### Pyspark - RDD Concepts, GroupBy And Aggregate Functions

Jay Urbain, PhD   
3/18/2024


PySpark documentation:   
https://spark.apache.org/docs/latest/api/python/reference/index.html  

Answer the TODO items.



![](spark-cluster-overview.webp)

In [1]:
# option 1

import os

JAVA_HOME = "/home/jay/anaconda3/envs/pyspark"
os.environ["JAVA_HOME"] = JAVA_HOME

# option 2

import sys
sys.path.append("/Users/jayurbain/opt/miniconda3/envs/pyspark") 

In [2]:
from pyspark.sql import SparkSession

In order to create an RDD, first, you need to create a SparkSession which is an entry point to the PySpark application. SparkSession can be created using a builder() or newSession() methods of the SparkSession.
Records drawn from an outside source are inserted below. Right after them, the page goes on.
(** * hermez-node: codecs, event decoding, history queries and synchronizer

    A shallow embedding of the parts of the node that its specification
    makes statements about:

    - [Common]: the L2 transaction codecs and constructors of
      [common/l2tx.go];
    - [Api]: the BabyJubJub key rendering and the pagination of
      [api/dbtoapistructs.go];
    - [Eth]: the event decoding and the calldata codecs of
      [eth/rollup.go];
    - [HistoryDB]: the paginated read queries of the history database;
    - [Synchronizer]: [Sync], [reorg] and [Status] of the synchronizer;
    - [Test]: the search of the test data generators.

    Go values are modelled as follows.  Fixed-width integers are [Z] with
    the wrap-around written out where the code can wrap; a byte is a [Z] in
    [0, 256); a byte slice is a [list Z] whose capacity equals its length;
    a function returning [(T, error)] returns a [result T], which also has
    an outcome for a run-time panic. *)

From Stdlib Require Import String Ascii.
From Stdlib Require Import ZArith List Bool Lia Sorted Permutation Btauto.
Import ListNotations.
Open Scope Z_scope.

(** ** Outcomes of Go functions *)

Inductive error : Type :=
| ErrNumOverflow             (* common: "Value overflows the type" *)
| ErrRoundingLoss            (* common: Float16 encoding would lose precision *)
| ErrBadLength               (* a decoder was given a slice of the wrong length *)
| ErrBlockHashMismatchEvent  (* eth: events of one query lie in different blocks *)
| ErrNotAbleToSync           (* synchronizer: no valid block to sync from *)
| ErrNoRows                  (* database/sql: the query returned no row *)
| ErrAcquire                 (* the connection semaphore was not acquired in time *)
| ErrExternal (code : Z)     (* failure reported by an external collaborator *)
| ErrMsg (msg : string).     (* errors.New(msg) *)

Inductive result (A : Type) : Type :=
| Ok (a : A)
| Err (e : error)
| Panic.
Arguments Ok {A} a.
Arguments Err {A} e.
Arguments Panic {A}.

Definition bind {A B : Type} (r : result A) (k : A -> result B) : result B :=
  match r with
  | Ok a => k a
  | Err e => Err e
  | Panic => Panic
  end.

Notation "x <- r ;; k" := (bind r (fun x => k))
  (at level 61, r at next level, right associativity).

(** ** Byte slices *)

Definition is_byte (b : Z) : Prop := 0 <= b < 256.

Definition len (l : list Z) : Z := Z.of_nat (length l).

(** [l[lo:hi]]; slicing outside [0 <= lo <= hi <= len l] panics. *)
Definition slice (l : list Z) (lo hi : Z) : result (list Z) :=
  if (0 <=? lo) && (lo <=? hi) && (hi <=? len l)
  then Ok (firstn (Z.to_nat (hi - lo)) (skipn (Z.to_nat lo) l))
  else Panic.
Lemma day_school_missing (g : Globals) (d : date) :
  TERM_DAYS g !! isoformat d = None ->
  day_school g d = Raise (DayNotInData (isoformat d)).
Proof.
  intros Hrow. unfold day_school.
  rewrite (get_day_info_missing g (PyDay d) d eq_refl Hrow). reflexivity.
Qed.

(** The three ways a turn can go: the candidate is a school day and is
    returned; it is a day without school and the scan moves on (or falls
    off the last date); it is not in the calendar and [get_day_info]
    raises before the membership test of the loop body is reached. *)
Lemma scan_body_cases (g : Globals) (d : date) :
  (day_school g d = Ok true /\ scan_body g d = Ok (Return (Some d))) \/
  (day_school g d = Ok false /\
   scan_body g d = (next_day ← add_days d 1; Ok (Continue next_day))) \/
  (TERM_DAYS g !! isoformat d = None /\
   scan_body g d = Raise (DayNotInData (isoformat d))).
Proof.
  unfold scan_body.
  destruct (TERM_DAYS g !! isoformat d) as [row|] eqn:Hrow.
  - rewrite (day_school_stored g d row Hrow).
    rewrite (get_day_info_stored g (PyDay d) d row eq_refl Hrow). run_binds.
    cbn [school]. destruct (school row =? "True")%string; cbn [negb]; auto.
  - right. right. split; [reflexivity|].
    rewrite (get_day_info_missing g (PyDay d) d eq_refl Hrow). reflexivity.
Qed.

Lemma scan_body_Continue (g : Globals) (d d' : date) :
  scan_body g d = Ok (Continue d') ->
  day_school g d = Ok false /\ d' = d + 1 /\ 0 < d' <= MAXORDINAL.
Proof.
  destruct (scan_body_cases g d) as [[_ ->]|[[Hs ->]|[_ ->]]]; try discriminate.
  intros H. apply bind_Ok in H as (n & Hn & [= <-]).
  apply add_days_Ok in Hn. tauto.
Qed.

Lemma scan_body_Return (g : Globals) (d : date) (v : option date) :
  scan_body g d = Ok (Return v) -> v = Some d /\ day_school g d = Ok true.
Proof.
  destruct (scan_body_cases g d) as [[Hs ->]|[[_ ->]|[_ ->]]]; try discriminate.
  - intros [= <-]. auto.
  - intros H. apply bind_Ok in H as (n & _ & [=]).
Qed.

Lemma scan_body_Raise (g : Globals) (d : date) (e : exn) :
  scan_body g d = Raise e ->
  (e = DayNotInData (isoformat d) /\ TERM_DAYS g !! isoformat d = None) \/
  (e = OverflowError /\ day_school g d = Ok false /\ (d + 1 <= 0 \/ MAXORDINAL < d + 1)).
Proof.
  destruct (scan_body_cases g d) as [[_ ->]|[[Hs ->]|[Hm ->]]]; try discriminate.
  - destruct (add_days d 1) as [n|e'|] eqn:Hn; try discriminate.
    rewrite bind_Raise_eq. intros [= <-]. apply add_days_Raise in Hn. tauto.
  - intros [= <-]. auto.
Qed.

Lemma scan_body_fuel (g : Globals) (d : date) : scan_body g d <> OutOfFuel.
Proof.
  destruct (scan_body_cases g d) as [[_ ->]|[[Hs ->]|[_ ->]]]; try discriminate.
  destruct (add_days d 1) as [n|e'|] eqn:Hn; try discriminate.
  now apply add_days_fuel in Hn.
Qed.

(** *** The whole scan *)

Lemma scanned_first (g : Globals) (day next_day : date) :
  add_days day 1 = Ok next_day -> scanned g day next_day.
Proof.
  intros H. apply add_days_Ok in H as [-> H]. repeat split; try lia.
  intros d Hd. lia.
Qed.

Lemma scanned_step (g : Globals) (day s s' : date) :
  scanned g day s -> scan_body g s = Ok (Continue s') -> scanned g day s'.
Proof.
  intros (Hlt & Hrange & Hno) H.
  apply scan_body_Continue in H as (Hs & -> & Hr). repeat split; try lia.
  intros d Hd. destruct (Z.eq_dec d s) as [->|Hne]; [assumption|]. apply Hno. lia.
Qed.

Lemma scan_run (g : Globals) (day next_day : date) (n : nat) :
  add_days day 1 = Ok next_day ->
  ends_from (scan_body g) (scanned g day) (while_loop n (scan_body g) next_day).
Proof.
  intros H. apply while_loop_invariant.
  - intros s s'. apply scanned_step.
  - now apply scanned_first.
Qed.

(** The rounds are never used up: each round moves one day on, and there
    are fewer than [2 ^ 22] days. *)
Lemma scan_rounds_suffice (g : Globals) (day next_day s' : date) :
  add_days day 1 = Ok next_day ->
  while_loop scan_bound (scan_body g) next_day <> Ok (Continue s').
Proof.
  intros H Hrun.
  pose proof (scan_run g day next_day scan_bound H) as Hend.
  rewrite Hrun in Hend. destruct Hend as (_ & Hrange & _).
  apply add_days_Ok in H as [_ Hnext].
  apply (while_loop_measure (scan_body g) (fun s => - s)) in Hrun.
  - change (2 ^ Z.of_nat scan_bound) with 4194304 in Hrun.
    unfold MAXORDINAL in *. lia.
  - intros s s1 Hb. apply scan_body_Continue in Hb. lia.
Qed.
Spark session internally creates a sparkContext variable of SparkContext. You can create multiple SparkSession objects but only one SparkContext per JVM. In case if you want to create another new SparkContext you should stop existing Sparkcontext (using stop()) before creating a new one.

In [3]:
spark=SparkSession.builder.appName('Agg').getOrCreate()

24/03/20 18:57:24 WARN Utils: Your hostname, tensorbook resolves to a loopback address: 127.0.1.1; using 192.168.86.36 instead (on interface wlp0s20f3)
24/03/20 18:57:24 WARN Utils: Set SPARK_LOCAL_IP if you need to bind to another address
Setting default log level to "WARN".
To adjust logging level use sc.setLogLevel(newLevel). For SparkR, use setLogLevel(newLevel).
24/03/20 18:57:24 WARN NativeCodeLoader: Unable to load native-hadoop library for your platform... using builtin-java classes where applicable
24/03/20 18:57:25 WARN Utils: Service 'SparkUI' could not bind on port 4040. Attempting port 4041.
24/03/20 18:57:25 WARN Utils: Service 'SparkUI' could not bind on port 4041. Attempting port 4042.


In [4]:
spark

#### PySpark RDD – Resilient Distributed Dataset

PySpark RDD (Resilient Distributed Dataset) is a fundamental data structure of PySpark that is fault-tolerant, immutable distributed collections of objects, which means once you create an RDD you cannot change it. Each dataset in RDD is divided into logical partitions, which can be computed on different nodes of the cluster.

In order to create an RDD, we need to create a SparkSession which is an entry point to the PySpark application. SparkSession can be created using a builder() or newSession() methods of the SparkSession.

Spark session internally creates a sparkContext variable of SparkContext. We can create multiple SparkSession objects but only one SparkContext per JVM. In case if you want to create another new SparkContext you should stop existing Sparkcontext (using stop()) before creating a new one.

If you have tabular data, you should just use a DataFrame. Going down to the RDD layer is helpful for unstructured data, for example, text, images, and signal data.


In [5]:
# Create RDD from list using parallelize

dataList = [("Java", 2000), ("Python", 10000), ("Scala", 3000)]
rdd=spark.sparkContext.parallelize(dataList)

In [6]:
# Create an RDD from external data source

dataList = [("Java", 2000), ("Python", 10000), ("Scala", 3000)]
rdd2=spark.sparkContext.textFile('test3.csv')

#### RDD Operations

On PySpark RDD, you can perform two kinds of operations.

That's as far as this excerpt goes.